David Henderson gives Little Pink House a 9. I’d give it a 10. The makers of the movie, Courtney (director, writer) and Ted (producer) Balaker are friends of mine, so beware possible bias here.
Jeanne Tripplehorn, in blue, plays Charlotte Wells, brilliantly characterized in the film. Catherine Keener plays Susette Kelo. Both actors do a great job. Photo: Korchula Productions.
Two narratives launch the movie. Two separate groups of people lay plans, pursue hopes, and form expectations, each acting in the belief that their plans are lawful. But the two collide, because one of the plans is based on violence. Whose set of plans serves the greater good? The film presupposes that that violence is unjust and damaging to the greater good, and that presupposition is one I fully accept.
The movie unfolds with an intelligence that is beautiful, getting better as it goes, for it turns into something beyond expectations. Like Titanic, the film starts with the viewer knowing how it ends, and a feeling of doom. It depicts a conflict and a battle, but the sublime is the consummation of Susette Kelo’s victory. She lost in the Supreme Court, 4 to 5, but, in a sense that good art can actualize, she won.
The collision is remarkably well done. The other group—the politicos and Pfizer—are not depicted as sinister or mean-spirited. They are very credible normal people in such stations, who believe in the goodness of bad action. It is the collision of beliefs and the words in which those beliefs are expressed that is so brilliantly developed. College courses in political theory, political science, law, ethics, and communications could all gain by study of the script.
Since the story turns into a battle over government rulemaking, the film is able to carry out that development without speechifying and didacticism. I could write a lengthy appreciation of the script.

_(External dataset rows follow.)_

(** X24. A rejected upload leaves its file behind.  When a verified
    user posts a note, a video or a PYQ with a file and the request is
    refused (a field is missing, a number does not cast, the document is
    not valid, the second multer pass of a PYQ fails), neither the
    router nor the controller unlinks the file that the upload
    middleware has stored: it is in the upload directory, and no note,
    video, PYQ or syllabus has been added or changed. *)
Theorem X24_rejected_upload_leaves_file (origin : string) (user : User.t)
    (r : ContentRoute) (f : MulterFile.t) (db db' : DB) (st : nat) (msg : string) :
  User.isVerified user = true →
  (∃ newId body, r = NoteR (POST_notes newId body (Parsed (Some f))))
  ∨ (∃ newId body, r = VideoR (POST_videos newId body (Parsed (Some f))))
  ∨ (∃ newId body hasSolution status message,
       r = PyqR (POST_pyq newId body hasSolution
                          (Multipart (Parsed (Some f)) status message))) →
  contentRoutes origin user r db = (Err st msg, db') →
  MulterFile.path f ∈ db_files db'
  ∧ db_notes db' = db_notes db ∧ db_videos db' = db_videos db
  ∧ db_pyqs db' = db_pyqs db ∧ db_syllabi db' = db_syllabi db.
Proof.
  intros Hver Hr H.
  destruct Hr as [(newId & body & ->)|[(newId & body & ->)
                 |(newId & body & hasSolution & status & message & ->)]];
    cbn [contentRoutes noteRoutes videoRoutes pyqRoutes] in H;
    unfold isVerified in H; rewrite Hver in H.
  - unfold createNote, saveNote, uploadSingle, outcome in H. munfold. cbn in H.
    repeat (case_match; simplify_eq/=); db_simpl;
      (split; [tidy; set_solver|repeat split; reflexivity]).
  - unfold createVideo, saveVideo, uploadSingle, outcome in H. munfold. cbn in H.
    repeat (case_match; simplify_eq/=); db_simpl;
      (split; [tidy; set_solver|repeat split; reflexivity]).
  - unfold createPYQ, savePYQ, handlePYQFiles, uploadSingle, outcome in H.
    cbn [firstPass secondPass] in H. munfold. cbn in H.
    repeat (case_match; simplify_eq/=); db_simpl;
      (split; [tidy; set_solver|repeat split; reflexivity]).
Qed.

(** ** Likes *)

Lemma videoPreSave_set_likes (n : Z) (us : list ObjectId) (v : Video.t) :
  videoPreSave (Video.set_likes n us v) = Video.set_likes n us (videoPreSave v).
Proof.
  unfold videoPreSave. destruct v; cbn.
  repeat case_match; reflexivity.
Qed.

Lemma videoPreSave_idem (v : Video.t) : videoPreSave (videoPreSave v) = videoPreSave v.
Proof.
  unfold videoPreSave. destruct v as [i url th yt yid d tg up ver vw lk ul cm]; cbn.
  destruct (yt && negb (String.eqb url "")) eqn:E; cbn; [|rewrite E; reflexivity].
  destruct (youtubeIdOf url) as [y|] eqn:Ey; cbn; rewrite E, ?Ey; reflexivity.
Qed.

The battle is one of words and discourse. George Will’s 2004 Washington Post syndicated column “Despotism in New London” is a natural part of the plot. The two initial threads come together in the drama over government rulemaking. That is why I’d say that Little Pink House is the best classical liberal movie I’ve ever seen—it is a classical liberal movie in a more specific way than movies that simply avouch classical liberal principles or please classical liberal sentiments (consider these lists: 1, 2, 3, 4). Little Pink House is about classical liberal principles—principles and presumptions involved in proper government rulemaking within a stable political order—and about the social affairs, especially discourse, surrounding those principles and presumptions.
Susette Kelo is the little person being stepped on by a system perpetuated by normal people who think, talk, and otherwise act irresponsibly. Her fortunes appear hopeless until a new ally is discovered, an ally with special powers. That ally is Scott Bullock of the Institute of Justice, and the special powers are wisdom of the world and skills of discourse. Bullock is not presented as a venerable and magical Gandalf the White, nor even Gandalf the Gray. Yet we come to see that Bullock conjures powers of ethical reasoning and constitutional law. In the final event, his powers fail, 4 to 5, but in another sense succeed.
The film is wholesome, but I do see a rape motif. The violation is a complex machination, symbolized by the shovel-head of a backhoe crashing into the sacred. The machination is spearheaded by Charlotte Wells, played superbly by Jeanne Tripplehorn, though Wells is ever in denial about the violation. She never thinks of herself as a violator, and the whole experience leaves no mark on her conduct.
Little Pink House is available on Amazon Prime and Google Play. It is also available to stream online here. The trailer is here.
The Institute for Justice writes about the Kelo decision:
The Supreme Court’s 5-4 decision against Kelo and her neighbors sparked a nation-wide backlash against eminent domain abuse, leading eight state supreme courts and 43 state legislatures to strengthen protections for property rights. Moreover, Kelo educated the public about eminent domain abuse, and polls consistently show that Americans are overwhelmingly opposed to Kelo and support efforts to change the law to better protect home and small business owners…
Meanwhile, in New London, the Fort Trumbull project has been a dismal failure. After spending close to $80 million in taxpayer money, there has been no new construction whatsoever and the neighborhood is now a barren field. In 2009, Pfizer, the lynchpin of the disastrous economic development plan, announced that it was leaving New London for good, just as its tax breaks are set to expire.
In the Supreme Court decision, confiscation was supported by Justices Stevens, Kennedy, Souter, Breyer, and Ginsburg. The four who supported Susette Kelo’s ownership were O’Connor, Rehnquist, Scalia, and Thomas.
Little Pink House has won many awards and plaudits, and been embraced across the political spectrum—showing the potential for wide appeal of classical liberal sensibilities.
READER COMMENTS
N. Joseph Potts
Sep 7 2019 at 12:06pm
It is not true that any justice “supported confiscation.” The justices named as having done so in fact supported the concept that states should control matters involving eminent domain (confiscation), rather than the federal government.
The review is deficient and misleading on this critical point, either ignorantly or mendaciously.